ASSIGNED TASK →
Your task is to repeat exactly the lines below between the line holding "p. destruct (decide (r1 = r)) as [->|Hn1]." and the line holding "[p|] eqn:E; [|done].", inclusive, and only those.

Data entries →
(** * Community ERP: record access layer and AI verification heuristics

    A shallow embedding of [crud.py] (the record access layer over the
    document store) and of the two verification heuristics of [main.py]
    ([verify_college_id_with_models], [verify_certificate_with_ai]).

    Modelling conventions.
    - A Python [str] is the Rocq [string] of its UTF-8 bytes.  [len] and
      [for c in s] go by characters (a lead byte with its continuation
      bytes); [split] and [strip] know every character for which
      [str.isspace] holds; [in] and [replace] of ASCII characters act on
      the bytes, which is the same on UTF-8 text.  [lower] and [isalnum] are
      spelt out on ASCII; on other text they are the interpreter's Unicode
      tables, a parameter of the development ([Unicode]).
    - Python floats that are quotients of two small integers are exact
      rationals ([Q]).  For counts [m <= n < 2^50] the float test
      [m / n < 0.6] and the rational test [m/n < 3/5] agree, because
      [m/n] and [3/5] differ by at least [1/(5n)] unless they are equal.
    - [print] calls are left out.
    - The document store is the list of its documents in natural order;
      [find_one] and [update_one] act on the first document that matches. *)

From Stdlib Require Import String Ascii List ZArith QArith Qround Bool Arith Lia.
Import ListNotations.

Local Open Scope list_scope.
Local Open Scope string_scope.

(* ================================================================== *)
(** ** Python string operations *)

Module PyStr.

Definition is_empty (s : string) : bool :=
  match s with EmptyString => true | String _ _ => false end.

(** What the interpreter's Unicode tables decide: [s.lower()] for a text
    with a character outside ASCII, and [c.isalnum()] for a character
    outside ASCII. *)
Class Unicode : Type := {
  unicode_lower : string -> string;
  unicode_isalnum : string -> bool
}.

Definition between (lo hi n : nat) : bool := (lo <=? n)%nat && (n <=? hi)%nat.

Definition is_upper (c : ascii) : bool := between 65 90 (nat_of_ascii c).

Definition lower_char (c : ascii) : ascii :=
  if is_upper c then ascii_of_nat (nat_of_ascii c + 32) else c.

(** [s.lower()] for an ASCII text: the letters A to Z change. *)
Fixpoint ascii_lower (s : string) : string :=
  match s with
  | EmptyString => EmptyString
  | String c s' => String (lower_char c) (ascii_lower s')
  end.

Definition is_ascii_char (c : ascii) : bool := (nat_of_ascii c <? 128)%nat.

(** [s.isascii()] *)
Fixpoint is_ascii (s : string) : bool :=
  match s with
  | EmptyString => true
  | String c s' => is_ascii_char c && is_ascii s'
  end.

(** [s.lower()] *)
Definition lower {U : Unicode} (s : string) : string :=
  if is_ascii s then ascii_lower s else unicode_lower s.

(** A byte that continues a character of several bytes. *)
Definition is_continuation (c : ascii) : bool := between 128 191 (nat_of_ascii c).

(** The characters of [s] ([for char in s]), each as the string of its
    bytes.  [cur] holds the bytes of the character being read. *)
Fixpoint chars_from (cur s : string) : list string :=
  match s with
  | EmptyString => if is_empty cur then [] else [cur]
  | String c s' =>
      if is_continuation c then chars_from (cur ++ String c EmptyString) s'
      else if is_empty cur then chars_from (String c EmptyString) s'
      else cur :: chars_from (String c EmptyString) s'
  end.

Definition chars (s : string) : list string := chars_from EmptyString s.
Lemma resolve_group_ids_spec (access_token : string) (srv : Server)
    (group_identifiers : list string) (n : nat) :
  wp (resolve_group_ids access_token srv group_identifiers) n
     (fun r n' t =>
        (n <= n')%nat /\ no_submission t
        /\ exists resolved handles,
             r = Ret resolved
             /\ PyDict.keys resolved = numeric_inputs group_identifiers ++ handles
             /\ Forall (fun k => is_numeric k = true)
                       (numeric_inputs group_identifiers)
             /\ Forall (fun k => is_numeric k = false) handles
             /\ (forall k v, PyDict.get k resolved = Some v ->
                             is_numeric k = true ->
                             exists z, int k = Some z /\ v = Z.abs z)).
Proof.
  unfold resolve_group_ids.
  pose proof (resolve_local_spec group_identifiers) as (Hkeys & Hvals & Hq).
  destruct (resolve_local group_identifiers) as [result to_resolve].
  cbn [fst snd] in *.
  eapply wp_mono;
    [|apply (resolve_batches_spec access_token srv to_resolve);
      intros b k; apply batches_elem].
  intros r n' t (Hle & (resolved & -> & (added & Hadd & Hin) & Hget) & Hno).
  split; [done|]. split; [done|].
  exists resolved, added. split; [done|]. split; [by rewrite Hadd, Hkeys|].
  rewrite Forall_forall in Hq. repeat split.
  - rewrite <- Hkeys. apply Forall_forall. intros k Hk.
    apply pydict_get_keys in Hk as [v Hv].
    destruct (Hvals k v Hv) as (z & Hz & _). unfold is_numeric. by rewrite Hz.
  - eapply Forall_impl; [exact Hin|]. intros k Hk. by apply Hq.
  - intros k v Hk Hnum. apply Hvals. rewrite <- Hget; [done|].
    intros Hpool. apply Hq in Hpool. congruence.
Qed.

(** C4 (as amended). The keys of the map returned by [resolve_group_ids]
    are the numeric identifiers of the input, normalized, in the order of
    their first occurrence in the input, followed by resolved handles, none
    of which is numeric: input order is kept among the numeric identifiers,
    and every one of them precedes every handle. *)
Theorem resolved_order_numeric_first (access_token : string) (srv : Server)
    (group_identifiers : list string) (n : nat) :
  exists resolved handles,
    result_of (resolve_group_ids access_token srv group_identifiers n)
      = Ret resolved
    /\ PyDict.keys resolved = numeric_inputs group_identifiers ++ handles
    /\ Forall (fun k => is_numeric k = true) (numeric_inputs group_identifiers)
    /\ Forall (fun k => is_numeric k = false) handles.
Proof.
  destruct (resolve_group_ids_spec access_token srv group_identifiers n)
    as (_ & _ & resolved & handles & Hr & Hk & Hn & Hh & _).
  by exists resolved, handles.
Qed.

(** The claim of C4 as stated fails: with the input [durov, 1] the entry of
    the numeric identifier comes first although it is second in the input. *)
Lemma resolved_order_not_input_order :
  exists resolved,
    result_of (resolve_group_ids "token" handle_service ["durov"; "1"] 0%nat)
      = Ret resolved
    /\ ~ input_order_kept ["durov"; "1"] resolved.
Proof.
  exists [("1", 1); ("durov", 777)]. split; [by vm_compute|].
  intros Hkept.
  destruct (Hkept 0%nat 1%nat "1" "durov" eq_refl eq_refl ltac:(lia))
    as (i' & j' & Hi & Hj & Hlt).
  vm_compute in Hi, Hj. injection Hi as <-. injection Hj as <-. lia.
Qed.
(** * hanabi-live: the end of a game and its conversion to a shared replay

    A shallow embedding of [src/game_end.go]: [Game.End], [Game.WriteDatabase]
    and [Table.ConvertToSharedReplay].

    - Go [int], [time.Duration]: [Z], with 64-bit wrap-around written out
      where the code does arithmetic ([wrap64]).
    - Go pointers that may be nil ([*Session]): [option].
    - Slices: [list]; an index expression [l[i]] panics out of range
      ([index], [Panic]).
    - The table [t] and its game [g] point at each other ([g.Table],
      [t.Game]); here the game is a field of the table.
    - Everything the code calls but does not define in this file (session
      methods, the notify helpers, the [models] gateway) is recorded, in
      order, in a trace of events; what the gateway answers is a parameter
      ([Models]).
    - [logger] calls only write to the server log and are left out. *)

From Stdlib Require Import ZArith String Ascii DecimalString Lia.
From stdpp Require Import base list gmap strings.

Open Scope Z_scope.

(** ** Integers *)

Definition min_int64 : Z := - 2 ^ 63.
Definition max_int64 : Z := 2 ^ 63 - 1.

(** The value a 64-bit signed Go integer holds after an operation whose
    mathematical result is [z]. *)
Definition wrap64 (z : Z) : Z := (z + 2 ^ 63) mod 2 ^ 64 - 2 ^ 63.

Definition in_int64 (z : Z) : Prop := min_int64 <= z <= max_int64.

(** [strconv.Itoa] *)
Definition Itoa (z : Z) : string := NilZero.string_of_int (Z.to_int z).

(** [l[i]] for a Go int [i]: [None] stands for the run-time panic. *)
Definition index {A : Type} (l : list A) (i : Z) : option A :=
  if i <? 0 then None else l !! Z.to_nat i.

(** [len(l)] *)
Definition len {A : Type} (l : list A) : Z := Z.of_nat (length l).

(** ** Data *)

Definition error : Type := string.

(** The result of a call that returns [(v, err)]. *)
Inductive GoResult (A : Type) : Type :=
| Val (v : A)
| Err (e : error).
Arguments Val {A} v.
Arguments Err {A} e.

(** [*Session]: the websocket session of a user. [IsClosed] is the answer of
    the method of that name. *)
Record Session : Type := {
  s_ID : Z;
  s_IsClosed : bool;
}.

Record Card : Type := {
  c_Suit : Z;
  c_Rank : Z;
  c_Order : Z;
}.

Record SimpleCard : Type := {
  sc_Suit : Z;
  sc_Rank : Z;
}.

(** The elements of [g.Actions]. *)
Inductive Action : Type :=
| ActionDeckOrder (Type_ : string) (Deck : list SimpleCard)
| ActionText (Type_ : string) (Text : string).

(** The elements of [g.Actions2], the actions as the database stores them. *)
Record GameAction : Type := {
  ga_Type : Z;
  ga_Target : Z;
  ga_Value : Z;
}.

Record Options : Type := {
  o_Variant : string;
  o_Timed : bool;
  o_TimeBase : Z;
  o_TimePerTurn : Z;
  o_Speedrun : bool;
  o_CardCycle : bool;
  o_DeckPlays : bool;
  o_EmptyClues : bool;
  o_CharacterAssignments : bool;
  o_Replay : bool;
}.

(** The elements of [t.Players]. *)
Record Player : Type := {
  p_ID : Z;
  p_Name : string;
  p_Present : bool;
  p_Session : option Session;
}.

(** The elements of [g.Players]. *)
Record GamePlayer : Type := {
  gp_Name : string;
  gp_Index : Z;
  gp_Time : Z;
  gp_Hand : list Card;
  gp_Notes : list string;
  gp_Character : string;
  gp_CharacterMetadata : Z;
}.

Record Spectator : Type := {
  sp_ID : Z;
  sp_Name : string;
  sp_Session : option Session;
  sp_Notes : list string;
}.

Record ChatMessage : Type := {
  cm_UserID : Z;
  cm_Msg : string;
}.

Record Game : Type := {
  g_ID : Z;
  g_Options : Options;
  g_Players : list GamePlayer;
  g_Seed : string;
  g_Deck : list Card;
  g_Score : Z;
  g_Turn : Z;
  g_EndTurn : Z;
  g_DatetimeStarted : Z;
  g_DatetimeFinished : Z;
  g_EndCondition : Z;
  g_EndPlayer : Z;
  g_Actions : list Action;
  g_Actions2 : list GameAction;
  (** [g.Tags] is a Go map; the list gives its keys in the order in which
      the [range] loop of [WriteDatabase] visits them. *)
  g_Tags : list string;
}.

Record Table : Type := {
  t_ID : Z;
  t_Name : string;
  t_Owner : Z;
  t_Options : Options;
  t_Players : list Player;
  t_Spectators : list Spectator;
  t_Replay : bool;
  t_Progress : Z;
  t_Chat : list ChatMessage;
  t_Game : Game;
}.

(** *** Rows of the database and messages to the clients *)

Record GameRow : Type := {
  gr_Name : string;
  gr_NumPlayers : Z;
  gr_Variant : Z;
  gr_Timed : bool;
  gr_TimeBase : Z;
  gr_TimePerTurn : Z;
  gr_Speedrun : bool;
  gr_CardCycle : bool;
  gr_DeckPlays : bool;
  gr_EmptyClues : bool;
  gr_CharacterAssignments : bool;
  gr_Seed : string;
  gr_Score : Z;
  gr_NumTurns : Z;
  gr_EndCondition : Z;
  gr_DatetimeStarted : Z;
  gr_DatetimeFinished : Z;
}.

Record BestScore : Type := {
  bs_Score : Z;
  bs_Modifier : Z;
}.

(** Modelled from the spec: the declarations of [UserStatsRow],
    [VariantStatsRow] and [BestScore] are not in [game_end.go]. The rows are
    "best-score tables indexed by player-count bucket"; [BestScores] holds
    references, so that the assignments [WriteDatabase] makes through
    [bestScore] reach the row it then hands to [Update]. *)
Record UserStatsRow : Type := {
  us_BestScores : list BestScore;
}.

...

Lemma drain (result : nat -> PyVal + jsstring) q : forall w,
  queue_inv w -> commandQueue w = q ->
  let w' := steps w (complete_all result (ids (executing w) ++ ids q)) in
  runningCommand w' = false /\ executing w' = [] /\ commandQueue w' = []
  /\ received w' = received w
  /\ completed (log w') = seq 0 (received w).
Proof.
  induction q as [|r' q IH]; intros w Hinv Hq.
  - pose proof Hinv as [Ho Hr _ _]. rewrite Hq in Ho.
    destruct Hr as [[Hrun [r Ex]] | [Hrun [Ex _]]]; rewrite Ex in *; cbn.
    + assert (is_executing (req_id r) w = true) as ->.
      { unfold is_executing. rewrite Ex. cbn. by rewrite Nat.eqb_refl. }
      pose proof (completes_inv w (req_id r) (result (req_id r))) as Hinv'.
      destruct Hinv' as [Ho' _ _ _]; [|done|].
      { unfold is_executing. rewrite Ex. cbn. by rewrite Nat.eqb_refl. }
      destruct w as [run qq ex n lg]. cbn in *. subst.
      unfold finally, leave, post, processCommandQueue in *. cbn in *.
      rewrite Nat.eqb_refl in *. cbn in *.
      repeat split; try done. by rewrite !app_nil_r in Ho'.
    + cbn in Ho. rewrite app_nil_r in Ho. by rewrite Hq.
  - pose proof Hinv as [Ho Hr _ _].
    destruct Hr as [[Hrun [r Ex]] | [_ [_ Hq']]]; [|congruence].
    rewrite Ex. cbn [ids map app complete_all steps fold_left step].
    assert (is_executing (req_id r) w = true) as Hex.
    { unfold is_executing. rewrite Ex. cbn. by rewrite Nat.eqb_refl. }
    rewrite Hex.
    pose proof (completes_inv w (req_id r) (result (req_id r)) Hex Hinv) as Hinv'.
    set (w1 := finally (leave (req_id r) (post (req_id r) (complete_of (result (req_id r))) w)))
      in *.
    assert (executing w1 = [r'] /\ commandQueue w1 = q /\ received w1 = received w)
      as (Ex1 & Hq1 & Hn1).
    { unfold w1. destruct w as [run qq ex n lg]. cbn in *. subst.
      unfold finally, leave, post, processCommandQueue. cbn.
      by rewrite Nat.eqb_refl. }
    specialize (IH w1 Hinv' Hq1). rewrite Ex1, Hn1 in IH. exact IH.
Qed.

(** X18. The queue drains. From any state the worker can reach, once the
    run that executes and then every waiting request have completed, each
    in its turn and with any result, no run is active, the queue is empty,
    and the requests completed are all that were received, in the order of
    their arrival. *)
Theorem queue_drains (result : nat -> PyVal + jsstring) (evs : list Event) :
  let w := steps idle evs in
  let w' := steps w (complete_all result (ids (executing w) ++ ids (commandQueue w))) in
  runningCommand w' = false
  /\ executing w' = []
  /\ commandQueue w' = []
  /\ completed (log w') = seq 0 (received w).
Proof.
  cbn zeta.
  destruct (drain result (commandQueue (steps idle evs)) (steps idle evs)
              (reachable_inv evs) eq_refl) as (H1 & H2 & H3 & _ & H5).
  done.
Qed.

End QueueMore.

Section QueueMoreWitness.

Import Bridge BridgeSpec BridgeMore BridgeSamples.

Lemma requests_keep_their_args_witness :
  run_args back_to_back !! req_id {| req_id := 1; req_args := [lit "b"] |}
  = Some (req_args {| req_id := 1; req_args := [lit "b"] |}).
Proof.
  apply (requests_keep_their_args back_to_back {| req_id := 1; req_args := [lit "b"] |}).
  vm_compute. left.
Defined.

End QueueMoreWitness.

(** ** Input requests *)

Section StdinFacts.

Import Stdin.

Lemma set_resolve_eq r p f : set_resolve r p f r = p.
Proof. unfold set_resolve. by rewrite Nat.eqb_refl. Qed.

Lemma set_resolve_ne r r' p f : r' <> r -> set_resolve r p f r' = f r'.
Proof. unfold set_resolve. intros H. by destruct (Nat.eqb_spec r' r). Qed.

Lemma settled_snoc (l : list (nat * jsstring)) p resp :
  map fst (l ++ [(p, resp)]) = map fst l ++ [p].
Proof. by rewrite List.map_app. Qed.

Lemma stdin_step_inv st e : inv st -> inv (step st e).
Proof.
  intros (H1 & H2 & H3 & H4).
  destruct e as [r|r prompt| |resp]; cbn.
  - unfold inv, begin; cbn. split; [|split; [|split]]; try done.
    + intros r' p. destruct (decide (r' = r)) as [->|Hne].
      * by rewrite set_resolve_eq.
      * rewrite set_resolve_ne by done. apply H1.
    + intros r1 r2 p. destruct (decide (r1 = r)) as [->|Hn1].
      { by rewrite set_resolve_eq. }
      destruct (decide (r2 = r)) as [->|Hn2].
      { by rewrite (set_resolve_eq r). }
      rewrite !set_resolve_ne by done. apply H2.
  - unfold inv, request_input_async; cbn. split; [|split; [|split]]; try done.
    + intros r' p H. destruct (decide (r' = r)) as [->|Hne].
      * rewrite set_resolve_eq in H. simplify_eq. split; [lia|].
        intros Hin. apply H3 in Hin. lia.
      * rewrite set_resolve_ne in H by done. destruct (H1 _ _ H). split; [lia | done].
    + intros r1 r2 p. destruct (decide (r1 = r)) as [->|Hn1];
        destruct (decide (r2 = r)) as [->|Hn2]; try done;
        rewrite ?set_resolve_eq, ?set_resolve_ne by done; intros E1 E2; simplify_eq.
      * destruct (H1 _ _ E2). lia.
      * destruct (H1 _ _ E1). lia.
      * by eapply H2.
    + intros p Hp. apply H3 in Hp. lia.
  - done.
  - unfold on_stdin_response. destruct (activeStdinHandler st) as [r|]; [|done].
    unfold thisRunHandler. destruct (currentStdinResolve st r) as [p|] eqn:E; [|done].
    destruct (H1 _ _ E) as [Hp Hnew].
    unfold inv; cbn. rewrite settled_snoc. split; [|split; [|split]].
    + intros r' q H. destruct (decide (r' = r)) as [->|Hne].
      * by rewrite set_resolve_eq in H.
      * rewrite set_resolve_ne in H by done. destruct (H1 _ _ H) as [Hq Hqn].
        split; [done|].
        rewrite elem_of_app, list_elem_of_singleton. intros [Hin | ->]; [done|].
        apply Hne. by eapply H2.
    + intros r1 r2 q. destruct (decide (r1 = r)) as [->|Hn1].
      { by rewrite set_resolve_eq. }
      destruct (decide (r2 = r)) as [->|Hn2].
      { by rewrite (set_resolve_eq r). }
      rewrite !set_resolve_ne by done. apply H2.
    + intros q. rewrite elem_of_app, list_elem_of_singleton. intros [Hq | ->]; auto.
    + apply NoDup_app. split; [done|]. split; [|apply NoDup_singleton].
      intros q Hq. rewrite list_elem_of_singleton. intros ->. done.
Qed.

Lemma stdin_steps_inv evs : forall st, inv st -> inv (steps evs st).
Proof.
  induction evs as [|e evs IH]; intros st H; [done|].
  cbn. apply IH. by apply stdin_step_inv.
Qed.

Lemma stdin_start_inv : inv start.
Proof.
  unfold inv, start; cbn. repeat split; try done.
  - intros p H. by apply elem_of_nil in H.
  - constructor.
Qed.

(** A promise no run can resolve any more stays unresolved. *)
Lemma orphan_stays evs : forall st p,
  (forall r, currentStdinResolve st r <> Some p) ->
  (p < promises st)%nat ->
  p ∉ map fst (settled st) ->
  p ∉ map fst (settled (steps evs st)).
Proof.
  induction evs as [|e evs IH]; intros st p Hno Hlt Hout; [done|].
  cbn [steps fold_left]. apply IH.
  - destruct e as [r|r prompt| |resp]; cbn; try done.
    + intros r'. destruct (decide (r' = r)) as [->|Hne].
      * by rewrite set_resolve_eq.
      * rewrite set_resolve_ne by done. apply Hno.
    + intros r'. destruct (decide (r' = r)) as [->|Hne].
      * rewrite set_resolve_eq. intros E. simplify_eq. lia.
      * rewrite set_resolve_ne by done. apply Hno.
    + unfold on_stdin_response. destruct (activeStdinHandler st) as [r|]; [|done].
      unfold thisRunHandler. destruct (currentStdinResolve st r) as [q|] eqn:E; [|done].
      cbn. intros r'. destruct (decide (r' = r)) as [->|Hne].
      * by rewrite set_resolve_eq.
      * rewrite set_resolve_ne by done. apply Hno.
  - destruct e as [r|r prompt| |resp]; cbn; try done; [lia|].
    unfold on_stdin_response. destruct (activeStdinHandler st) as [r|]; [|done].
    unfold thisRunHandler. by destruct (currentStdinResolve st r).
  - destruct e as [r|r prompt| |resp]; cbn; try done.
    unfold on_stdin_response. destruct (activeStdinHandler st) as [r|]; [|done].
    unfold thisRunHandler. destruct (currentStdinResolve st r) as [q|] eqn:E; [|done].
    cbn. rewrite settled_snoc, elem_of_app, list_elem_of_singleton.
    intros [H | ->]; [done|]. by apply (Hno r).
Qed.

TASK RESPONSE →
    + intros r1 r2 p. destruct (decide (r1 = r)) as [->|Hn1].
      { by rewrite set_resolve_eq. }
      destruct (decide (r2 = r)) as [->|Hn2].
      { by rewrite (set_resolve_eq r). }
      rewrite !set_resolve_ne by done. apply H2.
  - unfold inv, request_input_async; cbn. split; [|split; [|split]]; try done.
    + intros r' p H. destruct (decide (r' = r)) as [->|Hne].
      * rewrite set_resolve_eq in H. simplify_eq. split; [lia|].
        intros Hin. apply H3 in Hin. lia.
      * rewrite set_resolve_ne in H by done. destruct (H1 _ _ H). split; [lia | done].
    + intros r1 r2 p. destruct (decide (r1 = r)) as [->|Hn1];
        destruct (decide (r2 = r)) as [->|Hn2]; try done;
        rewrite ?set_resolve_eq, ?set_resolve_ne by done; intros E1 E2; simplify_eq.
      * destruct (H1 _ _ E2). lia.
      * destruct (H1 _ _ E1). lia.
      * by eapply H2.
    + intros p Hp. apply H3 in Hp. lia.
  - done.
  - unfold on_stdin_response. destruct (activeStdinHandler st) as [r|]; [|done].
    unfold thisRunHandler. destruct (currentStdinResolve st r) as [p|] eqn:E; [|done].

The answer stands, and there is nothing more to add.